Everything in the listing below from the line containing "else if (49" through the line containing "else if c =? 118" must be repeated exactly; the remaining lines are not wanted.

• [MATERIAL PROVIDED]
————

(** [parseEscape], with the backslash consumed. *)
Definition parseEscape (delegate : E) (rest : list Z) : option escape_result :=
  match rest with
  | [] => Some (delegate, [], EscapeUnterminated, false)
  | c :: after =>
      if c =? 98 then if inCharacterClass then escape_character delegate 8 after else escape_boundary delegate false after
      else if c =? 66 then if inCharacterClass then escape_character delegate 66 after else escape_boundary delegate true after
      else if c =? 100 then escape_class delegate DigitClassID false after
      else if c =? 115 then escape_class delegate SpaceClassID false after
      else if c =? 119 then escape_class delegate WordClassID false after
      else if c =? 68 then escape_class delegate DigitClassID true after
      else if c =? 83 then escape_class delegate SpaceClassID true after
      else if c =? 87 then escape_class delegate WordClassID true after
      else if (49 <=? c) && (c <=? 57) then escape_decimal delegate c rest
      else if c =? 48 then escape_octal delegate rest
      else if c =? 102 then escape_character delegate 12 after
      else if c =? 110 then escape_character delegate 10 after
      else if c =? 114 then escape_character delegate 13 after
      else if c =? 116 then escape_character delegate 9 after
      else if c =? 118 then escape_character delegate 11 after
      else if c =? 99 then escape_control delegate rest after
      else if c =? 120 then escape_hex delegate 2 120 after
      else if c =? 117 then escape_hex delegate 4 117 after
      else escape_character delegate c after
  end.
End Escape.

(** ** Character classes *)

Inductive CharacterClassConstructionState :=
| ClassEmpty
| CachedCharacter
| CachedCharacterHyphen
| AfterCharacterClass
| AfterCharacterClassHyphen.

Section Parser.
Context {D : Type} `{Delegate D}.

(** The delegate and the error code are references to the parser's. *)
Record CharacterClassParserDelegate := mkClass {
  cc_delegate : D;
  cc_err : ErrorCode;
  cc_state : CharacterClassConstructionState;
  m_character : Z
}.

Definition with_class_state (s : CharacterClassParserDelegate) (d : D) (state : CharacterClassConstructionState) : CharacterClassParserDelegate :=
  mkClass d (cc_err s) state (m_character s).

Definition cacheCharacter (s : CharacterClassParserDelegate) (d : D) (ch : Z) : CharacterClassParserDelegate :=
  mkClass d (cc_err s) CachedCharacter ch.

Definition class_atomPatternCharacter (s : CharacterClassParserDelegate) (ch : Z) (hyphenIsRange : bool) : option CharacterClassParserDelegate :=
  match cc_state s with
  | AfterCharacterClass =>
      if hyphenIsRange && (ch =? 45) then d ← atomCharacterClassAtom (cc_delegate s) 45; Some (with_class_state s d AfterCharacterClassHyphen)
      else Some (cacheCharacter s (cc_delegate s) ch)
  | ClassEmpty => Some (cacheCharacter s (cc_delegate s) ch)
  | CachedCharacter =>
      if hyphenIsRange && (ch =? 45) then Some (with_class_state s (cc_delegate s) CachedCharacterHyphen)
      else d ← atomCharacterClassAtom (cc_delegate s) (m_character s); Some (cacheCharacter s d ch)
  | CachedCharacterHyphen =>
      if ch <? m_character s then Some (mkClass (cc_delegate s) CharacterClassOutOfOrder (cc_state s) (m_character s))
      else d ← atomCharacterClassRange (cc_delegate s) (m_character s) ch; Some (with_class_state s d ClassEmpty)
  | AfterCharacterClassHyphen => d ← atomCharacterClassAtom (cc_delegate s) ch; Some (with_class_state s d ClassEmpty)
  end.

————

• [OUTPUT BELOW]
      else if (49 <=? c) && (c <=? 57) then escape_decimal delegate c rest
      else if c =? 48 then escape_octal delegate rest
      else if c =? 102 then escape_character delegate 12 after
      else if c =? 110 then escape_character delegate 10 after
      else if c =? 114 then escape_character delegate 13 after
      else if c =? 116 then escape_character delegate 9 after
      else if c =? 118 then escape_character delegate 11 after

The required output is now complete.